中国は日本の尖閣諸島領海への艦艇の頻繁な侵入により、東シナ海での地域的な力の均衡を自国に有利に崩そうとしている――
アメリカ議会の超党派の政策諮問機関が年次報告書のなかで尖閣諸島への中国の軍事がらみの攻勢が日中両国間に軍事的な緊張を高めていると指摘し、日本側の安倍政権の対中融和政策への警告を発する形となった。
アメリカ議会で米中両国の関係がアメリカの国家安全保障にどんな影響を与えるかを調査する政策諮問機関の「米中経済安保調査委員会」が11月中旬に発表した2019年度の年次報告書は日中両国間の「尖閣危機」を指摘していた。
同報告書はいまの中国が経済、政治、軍事などの各面でアメリカやその同盟諸国への脅威を形成するようになったとして、その実態を500ページ以上の長大な文書により詳述していた。
その日本への言及は「中国による地域バランスへの圧力」と題する章で記され、いまの日中関係では尖閣諸島への中国の軍事がらみの攻勢が最大の危機を生みつつある、と指摘していた。
同報告書はそのなかで「危うい日中関係のリセット(再起動)」と題して、いまの日中両国が融和とも受け取れる接近をみせ始めたことについて懸念をにじませながら報告していた。同報告書はまず2018年10月の安倍首相による7年ぶりの中国訪問や、中国の「一帯一路」への日本の民間ベースでの協力をあげて、日中両国のリセットも呼べる関係再改善への動きを伝えていた。
だが同報告書は日本側にとっては中国による尖閣諸島への攻勢的な活動、中国の知的所有権の一方的な奪取、南シナ海の軍事化など懸念の原因となる動きがなお多いことを指摘し、これらの点の是正がなければ、日中関係の安定化は難しいという見解をも記していた。
日中関係の近況について同報告書は日本が昨年、中国へのODA(政府開発援助)を終了したことを述べ、1979年から40年ほども日本が合計324億ドルもの経済援助を中国に与えてきたことを報告し、「その結果、中国の経済開発が促進され、中国が世界第二の経済大国となったため、日本のODAはその『歴史的使命』を終えた」とも記して、日本がいまやアメリカへの脅威となった中国を強大にしてきたことへの皮肉ともとれる指摘を書いていた。
同報告書は尖閣諸島への中国の攻勢については以下の骨子を記していた。
・日中両国間ではなお東シナ海での国家主権紛争とそれにともなう両国の軍事近代化の努力とが相互にチャレンジとなって、緊張を高めている。
・中国は国家海警局と海上民兵の両方の作戦により、日本の尖閣諸島の施政権に対する挑戦を続けている。

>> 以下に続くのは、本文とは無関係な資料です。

(** [ReadWriteTransaction::rollback] (lines 319-331). *)
Definition rollback : St (Result unit Status) :=
  session_name <- get_session_name ;;
  tx_id <- gets tx_id ;;
  let request := {| rb_transaction_id := tx_id; rb_session := session_name |} in
  result <- spanner_rpc RqRollback (srv_rollback srv) request ;;
  response <- session_invalidate_if_needed invalidates result ;;
  ret (match response with
       | Ok r => Ok r
       | Err e => Err e
       end).

(** [ReadWriteTransaction::finish] (lines 261-307).  The rollback's own
    result is dropped, as the source does not inspect it. *)
Definition finish {T E : Type} `{AsTonicStatus E} `{FromStatus E}
  (result : Result T E) (options : option CommitOptions)
  : St (Result (option Timestamp * T) E) :=
  let opt := match options with
             | Some o => o
             | None => CommitOptions_default
             end in
  match result with
  | Ok s =>
      c <- commit opt ;;
      ret (match c with
           | Ok c => Ok (commit_timestamp c, s)
           | Err e => Err (from_status e)
           end)
  | Err err =>
      match as_tonic_status err with
      | None =>
          _ <- rollback ;;
          ret (Err err)
      | Some status =>
          match code status with
          | Code.Aborted => ret (Err err)
          | Code.NotFound => ret (Err err)
          | _ =>
              _ <- rollback ;;
              ret (Err err)
          end
      end
  end.

End Core.
End ReadWriteTransaction.

(* ------------------------------------------------------------------ *)
(** ** Call sequences on one transaction *)

(** A caller's call on an open transaction; results are not inspected, so
    a caller carries on after a failed statement. *)
Inductive Op : Type :=
| OpUpdate (stmt : Statement) (options : option QueryOptions)
| OpBatchUpdate (stmts : list Statement) (options : option QueryOptions)
| OpBufferWrite (ms : list Mutation).

Section Calls.

Variable srv : Server.
Variable invalidates : Status -> bool.

Definition run_op (op : Op) : St unit :=
  match op with
  | OpUpdate stmt o => _ <- ReadWriteTransaction.update srv invalidates stmt o ;; ret tt
  | OpBatchUpdate stmts o => _ <- ReadWriteTransaction.batch_update srv invalidates stmts o ;; ret tt
  | OpBufferWrite ms => ReadWriteTransaction.buffer_write ms
  end.

Fixpoint run_ops (ops : list Op) : St unit :=
  match ops with
  | [] => ret tt
  | op :: rest => _ <- run_op op ;; run_ops rest
  end.

End Calls.

Definition is_mutating (op : Op) : bool :=
  match op with
  | OpUpdate _ _ | OpBatchUpdate _ _ => true
  | OpBufferWrite _ => false
  end.

(** Number of mutating calls in a call sequence. *)
Definition mutating_calls (ops : list Op) : nat := List.length (filter is_mutating ops).

(** The mutations handed to [buffer_write], in call order. *)
Definition buffered_mutations (ops : list Op) : list Mutation :=
  flat_map (fun op => match op with OpBufferWrite ms => ms | _ => [] end) ops.

(** The sequence numbers seen on the wire, in order. *)
Definition seqnos_of_trace (tr : list Event) : list Z :=
  flat_map (fun e => match e with
                     | EvRpc (RqExecuteSql r) => [es_seqno r]
                     | EvRpc (RqExecuteBatchDml r) => [eb_seqno r]
                     | _ => []
                     end) tr.

(** The requests carrying mutations. *)
Definition commit_requests (tr : list Event) : list CommitRequest :=
  flat_map (fun e => match e with
                     | EvRpc (RqCommit r) => [r]
                     | _ => []
                     end) tr.

Definition is_rpc (e : Event) : bool :=
  match e with
  | EvRpc _ => true
  | EvReport _ => false
  end.

(* ------------------------------------------------------------------ *)
(** ** Concrete inputs *)

Open Scope string_scope.

Definition tx1 : bytes := [Byte.x54; Byte.x58; Byte.x31].

Definition ts0 : Timestamp := {| seconds := 1700000000; nanos := 0 |}.

Definition session0 : ManagedSession :=
  {| ms_id := 7; ms_session := {| name := "projects/p/instances/i/databases/d/sessions/s0" |};
     ms_valid := true |}.

Definition m1 : Mutation := {| m_op := Insert; m_table := "Singers"; m_columns := ["SingerId"] |}.
Definition m2 : Mutation := {| m_op := Update; m_table := "Albums"; m_columns := ["AlbumId"] |}.

Definition stmt0 : Statement :=
  {| sql := "UPDATE Singers SET Name = 'x' WHERE SingerId = 1"; params := []; param_types := [] |}.

Definition status_of (c : Code.t) : Status := {| code := c; message := "" |}.

(** A server answering every call successfully: begin with id "TX1",
    exact row count 3, commit at [ts0]. *)
Definition srv_ok : Server :=
  {| srv_begin_transaction := fun _ _ => Ok {| tx_pb_id := tx1 |};
     srv_execute_sql := fun _ _ => Ok {| rs_stats := Some {| row_count := Some (RowCountExact 3) |} |};
     srv_execute_batch_dml := fun _ _ =>
       Ok {| result_sets := [{| rs_stats := Some {| row_count := Some (RowCountExact 1) |} |};
                             {| rs_stats := None |}];
             ebr_status := None |};
     srv_commit := fun _ _ => Ok {| commit_timestamp := Some ts0; commit_stats := None |};
     srv_rollback := fun _ _ => Ok tt |}.

(** A server failing every call with [c]. *)
Definition srv_fail (c : Code.t) : Server :=
  {| srv_begin_transaction := fun _ _ => Err (status_of c);
     srv_execute_sql := fun _ _ => Err (status_of c);
     srv_execute_batch_dml := fun _ _ => Err (status_of c);
     srv_commit := fun _ _ => Err (status_of c);
     srv_rollback := fun _ _ => Err (status_of c) |}.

・中国海警局の艦艇は2019年前半に毎月平均12隻が尖閣周辺の日本領海に侵入し、昨年同期の毎月7隻のほぼ2倍を記録した。
・中国海警局の艦艇は19年6月下旬の大阪でのG20サミット開催までに62日間、連続で尖閣諸島の日本の接続水域に侵入を続けた。
・中国人民解放軍は19年4月から6月の間、主として東シナ海で空軍機による日本領空への異様接近の頻度を増し、日本側の緊急発信(スクランブル)も新記録に達した。
・中国は日本の自衛隊がその最大艦艇をF35戦闘機の発着可能な「空母化」したことに対して「軍国主義的な歴史の繰り返しだ」と不当に非難した。
同報告書は以上のような中国側の軍事がらみの対日攻勢を列記して、とくに尖閣諸島への中国の攻勢が日中両国間の最近の再接近にもかかわらず、軍事的な緊迫や危機を生んでいると警告していた。そのうえで同報告書は日本側の抑止態勢の強化などを訴えていた。日本としては自国の領土を奪われそうな危機にみずから警鐘を鳴らす前にアメリカから注意を喚起される形となった。